### EXERCISE MATERIAL

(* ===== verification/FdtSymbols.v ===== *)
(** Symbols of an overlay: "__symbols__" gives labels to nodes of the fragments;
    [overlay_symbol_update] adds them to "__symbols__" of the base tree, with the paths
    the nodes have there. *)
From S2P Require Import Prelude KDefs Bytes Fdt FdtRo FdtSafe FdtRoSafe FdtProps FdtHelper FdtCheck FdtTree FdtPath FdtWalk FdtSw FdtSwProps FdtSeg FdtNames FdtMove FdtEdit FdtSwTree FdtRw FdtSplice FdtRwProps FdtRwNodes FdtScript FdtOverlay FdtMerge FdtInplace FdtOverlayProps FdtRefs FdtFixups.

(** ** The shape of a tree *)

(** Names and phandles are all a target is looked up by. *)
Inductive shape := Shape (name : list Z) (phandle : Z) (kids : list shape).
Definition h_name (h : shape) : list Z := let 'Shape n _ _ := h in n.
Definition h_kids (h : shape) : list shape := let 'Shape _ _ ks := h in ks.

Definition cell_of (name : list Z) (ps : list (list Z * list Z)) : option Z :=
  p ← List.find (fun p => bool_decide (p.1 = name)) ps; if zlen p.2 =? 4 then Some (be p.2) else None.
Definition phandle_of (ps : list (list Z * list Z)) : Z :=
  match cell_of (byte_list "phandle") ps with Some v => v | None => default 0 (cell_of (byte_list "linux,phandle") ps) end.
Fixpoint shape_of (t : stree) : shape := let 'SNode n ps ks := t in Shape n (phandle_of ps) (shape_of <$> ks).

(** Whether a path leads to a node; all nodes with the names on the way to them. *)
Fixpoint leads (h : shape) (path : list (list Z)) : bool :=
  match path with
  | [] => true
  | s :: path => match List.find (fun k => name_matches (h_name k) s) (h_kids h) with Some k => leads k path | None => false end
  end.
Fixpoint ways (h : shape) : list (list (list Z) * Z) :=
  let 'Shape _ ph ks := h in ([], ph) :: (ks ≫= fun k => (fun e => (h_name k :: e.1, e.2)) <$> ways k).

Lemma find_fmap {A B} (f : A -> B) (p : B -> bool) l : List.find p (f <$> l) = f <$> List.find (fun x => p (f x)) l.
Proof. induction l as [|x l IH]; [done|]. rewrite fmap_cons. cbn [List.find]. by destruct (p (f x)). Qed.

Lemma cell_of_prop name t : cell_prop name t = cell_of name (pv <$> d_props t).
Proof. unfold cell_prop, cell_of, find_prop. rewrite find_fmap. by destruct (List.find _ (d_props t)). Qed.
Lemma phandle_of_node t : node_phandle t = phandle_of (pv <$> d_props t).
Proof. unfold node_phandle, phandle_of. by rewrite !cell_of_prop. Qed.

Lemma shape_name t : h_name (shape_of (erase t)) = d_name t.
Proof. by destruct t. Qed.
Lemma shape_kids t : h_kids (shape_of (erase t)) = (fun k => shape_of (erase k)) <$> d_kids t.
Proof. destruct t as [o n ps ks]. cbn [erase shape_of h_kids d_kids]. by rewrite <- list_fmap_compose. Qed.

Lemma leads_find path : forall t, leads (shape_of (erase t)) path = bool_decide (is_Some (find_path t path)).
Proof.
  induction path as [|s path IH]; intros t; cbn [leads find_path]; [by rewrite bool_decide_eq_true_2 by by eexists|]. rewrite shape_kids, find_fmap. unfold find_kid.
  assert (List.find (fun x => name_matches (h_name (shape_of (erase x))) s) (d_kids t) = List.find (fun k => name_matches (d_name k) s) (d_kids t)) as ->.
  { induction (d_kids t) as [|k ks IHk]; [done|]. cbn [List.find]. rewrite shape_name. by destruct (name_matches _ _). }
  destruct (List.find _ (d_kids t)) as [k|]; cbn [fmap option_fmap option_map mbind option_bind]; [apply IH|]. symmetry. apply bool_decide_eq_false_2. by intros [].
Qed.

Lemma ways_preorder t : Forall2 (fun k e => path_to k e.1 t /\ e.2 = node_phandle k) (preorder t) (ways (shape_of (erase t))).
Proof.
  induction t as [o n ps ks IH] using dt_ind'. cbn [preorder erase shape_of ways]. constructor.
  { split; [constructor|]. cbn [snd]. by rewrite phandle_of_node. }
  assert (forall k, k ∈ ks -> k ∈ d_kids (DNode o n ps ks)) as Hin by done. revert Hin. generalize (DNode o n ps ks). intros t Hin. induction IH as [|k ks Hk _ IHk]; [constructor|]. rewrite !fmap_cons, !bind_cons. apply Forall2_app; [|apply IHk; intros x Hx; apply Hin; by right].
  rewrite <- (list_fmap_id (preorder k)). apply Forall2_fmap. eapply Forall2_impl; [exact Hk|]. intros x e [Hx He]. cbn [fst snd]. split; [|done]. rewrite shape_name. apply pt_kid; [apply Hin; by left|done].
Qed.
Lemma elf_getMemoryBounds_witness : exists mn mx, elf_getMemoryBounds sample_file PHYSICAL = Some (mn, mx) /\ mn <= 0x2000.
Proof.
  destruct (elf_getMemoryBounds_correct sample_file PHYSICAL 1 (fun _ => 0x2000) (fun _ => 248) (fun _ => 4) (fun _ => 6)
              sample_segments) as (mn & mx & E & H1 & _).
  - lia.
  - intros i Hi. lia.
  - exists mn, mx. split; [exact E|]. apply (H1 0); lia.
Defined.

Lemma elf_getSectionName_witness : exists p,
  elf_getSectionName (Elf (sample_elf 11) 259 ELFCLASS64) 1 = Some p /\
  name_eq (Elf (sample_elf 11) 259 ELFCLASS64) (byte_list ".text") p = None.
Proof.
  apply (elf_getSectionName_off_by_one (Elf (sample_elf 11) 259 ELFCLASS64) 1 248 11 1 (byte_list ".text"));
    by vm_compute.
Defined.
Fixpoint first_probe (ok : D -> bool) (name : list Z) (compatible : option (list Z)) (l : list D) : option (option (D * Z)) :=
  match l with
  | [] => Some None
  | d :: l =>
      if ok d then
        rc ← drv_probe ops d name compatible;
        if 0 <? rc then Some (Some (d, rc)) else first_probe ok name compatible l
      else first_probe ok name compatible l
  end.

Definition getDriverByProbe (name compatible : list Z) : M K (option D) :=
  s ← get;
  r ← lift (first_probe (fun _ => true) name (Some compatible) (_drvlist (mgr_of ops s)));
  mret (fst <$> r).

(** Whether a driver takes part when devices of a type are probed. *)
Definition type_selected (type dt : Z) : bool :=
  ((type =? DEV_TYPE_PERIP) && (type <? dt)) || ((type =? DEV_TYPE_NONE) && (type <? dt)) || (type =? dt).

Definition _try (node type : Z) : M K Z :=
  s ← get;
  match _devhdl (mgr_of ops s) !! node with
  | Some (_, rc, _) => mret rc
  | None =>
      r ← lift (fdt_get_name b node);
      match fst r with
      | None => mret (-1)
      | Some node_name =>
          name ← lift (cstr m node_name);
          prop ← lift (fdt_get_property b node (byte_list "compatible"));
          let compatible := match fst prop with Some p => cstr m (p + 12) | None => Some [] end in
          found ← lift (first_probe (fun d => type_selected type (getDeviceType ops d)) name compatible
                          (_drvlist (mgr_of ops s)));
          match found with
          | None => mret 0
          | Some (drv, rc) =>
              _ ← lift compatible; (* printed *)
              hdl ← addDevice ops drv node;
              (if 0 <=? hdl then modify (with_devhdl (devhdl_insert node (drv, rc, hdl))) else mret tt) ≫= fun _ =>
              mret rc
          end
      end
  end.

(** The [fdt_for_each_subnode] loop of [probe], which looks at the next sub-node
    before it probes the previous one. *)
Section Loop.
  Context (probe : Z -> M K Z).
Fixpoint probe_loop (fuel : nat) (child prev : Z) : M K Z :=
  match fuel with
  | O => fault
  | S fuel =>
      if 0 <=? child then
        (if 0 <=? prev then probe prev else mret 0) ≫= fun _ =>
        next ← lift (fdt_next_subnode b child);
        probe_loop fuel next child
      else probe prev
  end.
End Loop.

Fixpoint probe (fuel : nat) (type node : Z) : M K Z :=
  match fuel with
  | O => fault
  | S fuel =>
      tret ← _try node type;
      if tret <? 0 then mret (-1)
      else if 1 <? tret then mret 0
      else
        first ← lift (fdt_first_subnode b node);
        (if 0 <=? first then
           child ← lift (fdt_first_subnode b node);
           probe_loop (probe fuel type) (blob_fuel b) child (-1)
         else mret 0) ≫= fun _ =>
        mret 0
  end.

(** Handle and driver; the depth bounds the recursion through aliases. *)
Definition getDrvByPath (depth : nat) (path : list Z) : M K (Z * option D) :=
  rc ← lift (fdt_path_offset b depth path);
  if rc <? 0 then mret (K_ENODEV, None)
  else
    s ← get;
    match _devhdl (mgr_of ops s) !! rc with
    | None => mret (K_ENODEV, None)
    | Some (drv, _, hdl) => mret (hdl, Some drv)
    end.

### REQUIREMENT
From the entries, work out how many lines include the word "Definition", answering with the number only.

### ANSWER SPACE
8